WHAT YOU ARE ASKED TO DO:
Only lines containing the word "Import" belong in the answer; copy each one from the records.

(EXCERPTED RECORDS begins)

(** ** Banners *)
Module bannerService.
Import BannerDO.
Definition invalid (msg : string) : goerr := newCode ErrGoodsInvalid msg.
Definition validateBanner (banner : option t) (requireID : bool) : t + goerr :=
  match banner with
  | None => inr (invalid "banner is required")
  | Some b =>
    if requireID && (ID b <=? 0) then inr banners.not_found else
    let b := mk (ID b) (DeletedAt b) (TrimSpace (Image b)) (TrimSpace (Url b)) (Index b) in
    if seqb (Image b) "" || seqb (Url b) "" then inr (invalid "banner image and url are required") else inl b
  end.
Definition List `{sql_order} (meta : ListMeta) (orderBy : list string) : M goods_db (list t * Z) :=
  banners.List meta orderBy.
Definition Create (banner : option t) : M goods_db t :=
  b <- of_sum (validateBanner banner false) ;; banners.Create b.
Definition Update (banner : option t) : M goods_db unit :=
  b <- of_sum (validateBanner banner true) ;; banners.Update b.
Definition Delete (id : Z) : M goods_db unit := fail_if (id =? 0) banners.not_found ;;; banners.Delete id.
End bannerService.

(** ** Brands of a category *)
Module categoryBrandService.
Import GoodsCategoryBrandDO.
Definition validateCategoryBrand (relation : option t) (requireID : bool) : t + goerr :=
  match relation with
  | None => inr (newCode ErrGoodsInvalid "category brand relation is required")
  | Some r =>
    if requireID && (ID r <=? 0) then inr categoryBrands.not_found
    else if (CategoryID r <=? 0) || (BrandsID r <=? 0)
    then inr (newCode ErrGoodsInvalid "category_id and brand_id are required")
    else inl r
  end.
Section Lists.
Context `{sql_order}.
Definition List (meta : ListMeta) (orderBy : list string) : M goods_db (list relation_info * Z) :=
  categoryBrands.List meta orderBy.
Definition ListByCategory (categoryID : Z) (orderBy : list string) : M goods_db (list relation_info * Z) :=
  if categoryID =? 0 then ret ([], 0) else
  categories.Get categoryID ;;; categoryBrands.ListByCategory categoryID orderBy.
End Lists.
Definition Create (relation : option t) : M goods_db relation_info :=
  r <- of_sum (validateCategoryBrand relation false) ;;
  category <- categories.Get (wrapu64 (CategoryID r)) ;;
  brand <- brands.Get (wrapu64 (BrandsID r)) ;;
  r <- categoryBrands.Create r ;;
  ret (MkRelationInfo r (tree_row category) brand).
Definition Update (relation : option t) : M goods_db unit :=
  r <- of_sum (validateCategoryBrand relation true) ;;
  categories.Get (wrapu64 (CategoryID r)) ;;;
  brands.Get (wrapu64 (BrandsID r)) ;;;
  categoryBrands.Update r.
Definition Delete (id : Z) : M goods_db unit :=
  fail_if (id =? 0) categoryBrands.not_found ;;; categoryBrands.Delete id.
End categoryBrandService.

(EXCERPTED RECORDS ends)

RESPONSE:
Import BannerDO.
Import GoodsCategoryBrandDO.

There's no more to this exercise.